I did not take a ph reading, which is hind sight i could have very easily since i have one of those hanna checker 1 pH meters, what should my pH be at, i am making a mango melomel and i have not pitched the yeast yet so i am woulndering what it should be.
i am aware that up front acid additions are unnecessary, but i am cloning a recipe i made about 4 years ago, when i did not know that and i really wanted to get it excatly like i made it before (or as close as possible) and this recipe had a tspn of acid blend for 4 gallons.
as for the fruit, i cleaned it, removed the green top and the core that is under the top, then cut them in to little peices, quarted the fruit is what i mean, put it into a corse straining bag. i did punch the fruit cap down daily something i do with all real fruit fermented beverages (mead, beer, & wine)the bag di kind prevent it from forming a fruit cap like i have seen in the past when i did not use the straing bag this small (usually use the jumbo ones).
i did stir during the fermentation and oxygenated (direct o2 with a stone and tank) for 2-3 days every 8 hours. the fermentatio was a bit cooler then normal. i have recently (about 2 yrs now) started doing cooler fermentations and i know most beer yeast that ferment down in the lower temp range produce more sulfur but i do not think the 65F is that cold?
now i see this in your post your directed me to:
“you gotta rack this off the lees and trub right away because letting your mead sit on the lees is baaaad!” That’s a load of hooey, as this recipe and others I have posted will prove to you.
my melomel did sit in the lee and trub for 3-4 weeks and i was thinking this could have something to do with the sulfur? but i have never heard of sulfur be produced by trub in beer but that is protien and not fruit fiber. so who know?
i will tell you from my experiences making beer leaving you beer on the yeast cake for months can lead to autolysis which is a nasty flavor and those flavor can be sulfur. now the one thing that i did do that was different was i pitched 4 times the amount of yeast 1 pk of red star montrachet. now i do know most home brewers do not have to worry about autolysis because they under pitch but i do think here i did hit the propper pitching rate and maybe could have went over?
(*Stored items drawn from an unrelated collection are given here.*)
(** * PaGraph: the distributed GCN training driver [examples/pytorch/pagcn_nssc.py]

    A shallow embedding of the driver script.  The script is sequencing glue
    around PyTorch, DGL, NumPy and the PaGraph data helpers, so the embedding
    has two layers:

    - the array code the script runs itself (the construction of the label
      vector and the label lookup of a mini-batch) is modelled as pure
      functions over [list Z], with NumPy's and PyTorch's index semantics
      (negative indices wrap once, anything else raises [IndexError]) and
      NumPy's 64-bit arithmetic (the array size wraps around, the values
      stored in the label vector are cast to [int64]);
    - every call into an external library is an [event] appended to the
      trace of the worker; whether the call raises is decided by the [World]
      the worker runs in.  The control flow around the calls (loops, guards,
      counters, the lists of durations) is the script's own and is modelled
      as written, in a state-and-exception monad. *)

From Stdlib Require Import ZArith List String Ascii Floats.
From stdpp Require Import base numbers list strings pretty gmap.

Local Open Scope Z_scope.

(** ** Exceptions and results *)

Inductive exn : Type :=
| TypeError
| ValueError
| IndexError
| FileExistsError
| FileNotFoundError
| NotADirectoryError
| ExternalError (code : nat).

Inductive result (A : Type) : Type :=
| Ok (a : A)
| Raise (e : exn).
Arguments Ok {A} a.
Arguments Raise {A} e.

#[global] Instance result_ret : MRet result := λ A a, Ok a.
#[global] Instance result_bind : MBind result := λ A B f r,
  match r with
  | Ok a => f a
  | Raise e => Raise e
  end.

(** ** NumPy and PyTorch index semantics on one-dimensional integer arrays *)

Module Numpy.

(** The values of NumPy's [int64] (the [np.int] of the script), and the
    cast of an integer to it: arithmetic on [int64] scalars and the
    assignment into an [int64] array wrap around modulo [2^64]. *)
Definition is_int64 (z : Z) : Prop := - 2 ^ 63 ≤ z < 2 ^ 63.

#[global] Instance is_int64_dec (z : Z) : Decision (is_int64 z).
Proof. unfold is_int64. apply _. Defined.

Definition wrap64 (z : Z) : Z := (z + 2 ^ 63) `mod` 2 ^ 64 - 2 ^ 63.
this is from the BJCP website:
Sulfury/Yeasty
These flavors, not to be confused with DMS, have the aroma and taste of rotten eggs, shrimp or rubber. The compounds responsible for these flavors originate from sulfur-containing amino acids such as cysteine and methionine. Possible sources include yeast autolysis, bacterial spoilage and water contamination. These flavors can be quite putrid and are not desirable in any style. In the same family are sulfitic flavors, which recall the aroma of a struck match. They are usually due to the overuse of antioxidants, and while rare in beer, are quite common in wine and cider.
now the trub from beer is a different substance made of cuagulated proteins and at high fermentations temps can leach off flavors into your beer, but since fruit mead does not have this i was not worried about that. maybe i should have thought about that added yeast.
what do you think Oskaar?
do you think bubbling co2 through the mead will get/help get rid of the aroma, it is currently undrinkable, i was thinking about just giving it to my friend who has a still (for distilling water only) because i can not drink something that is this nasty smelling. which i do not like the sound of i hate dumping, and luckly for 14 years of homebrewing i have only had to do that a few times (worst was the dopplebock which the mash got burned, undrinkable tasted like nasty burnt toast).
now i can readd the lost aroma i can get some honey aroma and strawberry aroma, which i hate using, but if it can rescue this batch i would try it.
i was also thinking that maybe adding a pound or two more of honey and get refermenting and the would scrub the sulfur out witht he co2 action, but i dont want to waste good honey on a lost cause, and i am only talking about a gallon of 1 month old mead, it cost under $15.